**Your objective**.
Output the records exactly, with no line skipped.

**Data records**.
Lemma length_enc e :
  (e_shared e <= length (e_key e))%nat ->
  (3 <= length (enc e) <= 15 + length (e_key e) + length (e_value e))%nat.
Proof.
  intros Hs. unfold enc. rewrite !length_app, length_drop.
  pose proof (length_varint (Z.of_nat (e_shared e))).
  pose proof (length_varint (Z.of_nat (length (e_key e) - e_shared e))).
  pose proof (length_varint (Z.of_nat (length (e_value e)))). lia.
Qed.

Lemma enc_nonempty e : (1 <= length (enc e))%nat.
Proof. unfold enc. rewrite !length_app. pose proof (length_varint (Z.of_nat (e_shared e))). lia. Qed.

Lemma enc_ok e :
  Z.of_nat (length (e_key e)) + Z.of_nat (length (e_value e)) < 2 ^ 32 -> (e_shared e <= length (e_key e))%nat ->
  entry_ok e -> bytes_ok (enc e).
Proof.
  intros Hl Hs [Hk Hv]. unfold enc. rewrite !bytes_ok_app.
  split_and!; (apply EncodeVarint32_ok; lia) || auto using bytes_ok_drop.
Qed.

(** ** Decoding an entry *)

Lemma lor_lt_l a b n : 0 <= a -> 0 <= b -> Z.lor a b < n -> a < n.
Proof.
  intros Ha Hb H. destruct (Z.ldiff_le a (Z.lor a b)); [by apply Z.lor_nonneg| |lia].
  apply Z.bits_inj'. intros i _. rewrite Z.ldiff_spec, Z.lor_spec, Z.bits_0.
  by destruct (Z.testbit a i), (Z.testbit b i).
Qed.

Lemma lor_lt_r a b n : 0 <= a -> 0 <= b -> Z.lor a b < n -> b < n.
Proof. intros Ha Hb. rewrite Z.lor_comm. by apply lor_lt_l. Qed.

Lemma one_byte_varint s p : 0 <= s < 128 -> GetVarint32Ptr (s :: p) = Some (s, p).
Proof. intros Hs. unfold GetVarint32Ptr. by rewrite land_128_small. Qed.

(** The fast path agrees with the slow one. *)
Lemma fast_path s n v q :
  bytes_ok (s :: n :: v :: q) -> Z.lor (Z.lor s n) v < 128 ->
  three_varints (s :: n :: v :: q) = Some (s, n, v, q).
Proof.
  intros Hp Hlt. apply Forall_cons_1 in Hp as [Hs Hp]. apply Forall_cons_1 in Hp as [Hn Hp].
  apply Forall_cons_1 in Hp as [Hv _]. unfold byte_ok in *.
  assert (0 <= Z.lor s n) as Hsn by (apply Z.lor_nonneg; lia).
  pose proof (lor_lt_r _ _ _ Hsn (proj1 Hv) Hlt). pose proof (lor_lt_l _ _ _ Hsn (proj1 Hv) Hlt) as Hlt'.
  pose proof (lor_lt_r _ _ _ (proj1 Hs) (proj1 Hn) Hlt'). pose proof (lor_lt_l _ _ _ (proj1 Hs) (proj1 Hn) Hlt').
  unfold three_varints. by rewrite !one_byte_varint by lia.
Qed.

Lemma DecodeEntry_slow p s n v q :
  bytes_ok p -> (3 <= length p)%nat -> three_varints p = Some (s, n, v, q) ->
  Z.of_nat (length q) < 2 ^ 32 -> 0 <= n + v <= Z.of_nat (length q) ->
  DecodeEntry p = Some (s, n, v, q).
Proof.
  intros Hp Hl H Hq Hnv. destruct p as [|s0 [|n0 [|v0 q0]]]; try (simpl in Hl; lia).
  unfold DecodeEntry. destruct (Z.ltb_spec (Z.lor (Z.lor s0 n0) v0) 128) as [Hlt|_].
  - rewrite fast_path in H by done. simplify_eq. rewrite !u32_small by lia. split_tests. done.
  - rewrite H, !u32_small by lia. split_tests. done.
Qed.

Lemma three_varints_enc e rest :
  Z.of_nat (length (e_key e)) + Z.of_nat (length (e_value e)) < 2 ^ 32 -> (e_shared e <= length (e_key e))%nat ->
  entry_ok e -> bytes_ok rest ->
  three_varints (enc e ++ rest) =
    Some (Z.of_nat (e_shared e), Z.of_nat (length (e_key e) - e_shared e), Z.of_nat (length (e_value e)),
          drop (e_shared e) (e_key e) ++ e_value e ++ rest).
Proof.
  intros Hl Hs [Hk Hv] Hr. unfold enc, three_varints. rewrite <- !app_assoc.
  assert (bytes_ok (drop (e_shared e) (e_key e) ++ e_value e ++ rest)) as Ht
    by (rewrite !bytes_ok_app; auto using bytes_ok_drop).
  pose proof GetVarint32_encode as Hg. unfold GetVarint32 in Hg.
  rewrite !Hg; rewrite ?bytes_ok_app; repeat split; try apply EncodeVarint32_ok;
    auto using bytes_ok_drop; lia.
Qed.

**Written solution**.
Lemma length_enc e :
  (e_shared e <= length (e_key e))%nat ->
  (3 <= length (enc e) <= 15 + length (e_key e) + length (e_value e))%nat.
Proof.
  intros Hs. unfold enc. rewrite !length_app, length_drop.
  pose proof (length_varint (Z.of_nat (e_shared e))).
  pose proof (length_varint (Z.of_nat (length (e_key e) - e_shared e))).
  pose proof (length_varint (Z.of_nat (length (e_value e)))). lia.
Qed.

Lemma enc_nonempty e : (1 <= length (enc e))%nat.
Proof. unfold enc. rewrite !length_app. pose proof (length_varint (Z.of_nat (e_shared e))). lia. Qed.

Lemma enc_ok e :
  Z.of_nat (length (e_key e)) + Z.of_nat (length (e_value e)) < 2 ^ 32 -> (e_shared e <= length (e_key e))%nat ->
  entry_ok e -> bytes_ok (enc e).
Proof.
  intros Hl Hs [Hk Hv]. unfold enc. rewrite !bytes_ok_app.
  split_and!; (apply EncodeVarint32_ok; lia) || auto using bytes_ok_drop.
Qed.

(** ** Decoding an entry *)

Lemma lor_lt_l a b n : 0 <= a -> 0 <= b -> Z.lor a b < n -> a < n.
Proof.
  intros Ha Hb H. destruct (Z.ldiff_le a (Z.lor a b)); [by apply Z.lor_nonneg| |lia].
  apply Z.bits_inj'. intros i _. rewrite Z.ldiff_spec, Z.lor_spec, Z.bits_0.
  by destruct (Z.testbit a i), (Z.testbit b i).
Qed.

Lemma lor_lt_r a b n : 0 <= a -> 0 <= b -> Z.lor a b < n -> b < n.
Proof. intros Ha Hb. rewrite Z.lor_comm. by apply lor_lt_l. Qed.

Lemma one_byte_varint s p : 0 <= s < 128 -> GetVarint32Ptr (s :: p) = Some (s, p).
Proof. intros Hs. unfold GetVarint32Ptr. by rewrite land_128_small. Qed.

(** The fast path agrees with the slow one. *)
Lemma fast_path s n v q :
  bytes_ok (s :: n :: v :: q) -> Z.lor (Z.lor s n) v < 128 ->
  three_varints (s :: n :: v :: q) = Some (s, n, v, q).
Proof.
  intros Hp Hlt. apply Forall_cons_1 in Hp as [Hs Hp]. apply Forall_cons_1 in Hp as [Hn Hp].
  apply Forall_cons_1 in Hp as [Hv _]. unfold byte_ok in *.
  assert (0 <= Z.lor s n) as Hsn by (apply Z.lor_nonneg; lia).
  pose proof (lor_lt_r _ _ _ Hsn (proj1 Hv) Hlt). pose proof (lor_lt_l _ _ _ Hsn (proj1 Hv) Hlt) as Hlt'.
  pose proof (lor_lt_r _ _ _ (proj1 Hs) (proj1 Hn) Hlt'). pose proof (lor_lt_l _ _ _ (proj1 Hs) (proj1 Hn) Hlt').
  unfold three_varints. by rewrite !one_byte_varint by lia.
Qed.

Lemma DecodeEntry_slow p s n v q :
  bytes_ok p -> (3 <= length p)%nat -> three_varints p = Some (s, n, v, q) ->
  Z.of_nat (length q) < 2 ^ 32 -> 0 <= n + v <= Z.of_nat (length q) ->
  DecodeEntry p = Some (s, n, v, q).
Proof.
  intros Hp Hl H Hq Hnv. destruct p as [|s0 [|n0 [|v0 q0]]]; try (simpl in Hl; lia).
  unfold DecodeEntry. destruct (Z.ltb_spec (Z.lor (Z.lor s0 n0) v0) 128) as [Hlt|_].
  - rewrite fast_path in H by done. simplify_eq. rewrite !u32_small by lia. split_tests. done.
  - rewrite H, !u32_small by lia. split_tests. done.
Qed.

Lemma three_varints_enc e rest :
  Z.of_nat (length (e_key e)) + Z.of_nat (length (e_value e)) < 2 ^ 32 -> (e_shared e <= length (e_key e))%nat ->
  entry_ok e -> bytes_ok rest ->
  three_varints (enc e ++ rest) =
    Some (Z.of_nat (e_shared e), Z.of_nat (length (e_key e) - e_shared e), Z.of_nat (length (e_value e)),
          drop (e_shared e) (e_key e) ++ e_value e ++ rest).
Proof.
  intros Hl Hs [Hk Hv] Hr. unfold enc, three_varints. rewrite <- !app_assoc.
  assert (bytes_ok (drop (e_shared e) (e_key e) ++ e_value e ++ rest)) as Ht
    by (rewrite !bytes_ok_app; auto using bytes_ok_drop).
  pose proof GetVarint32_encode as Hg. unfold GetVarint32 in Hg.
  rewrite !Hg; rewrite ?bytes_ok_app; repeat split; try apply EncodeVarint32_ok;
    auto using bytes_ok_drop; lia.
Qed.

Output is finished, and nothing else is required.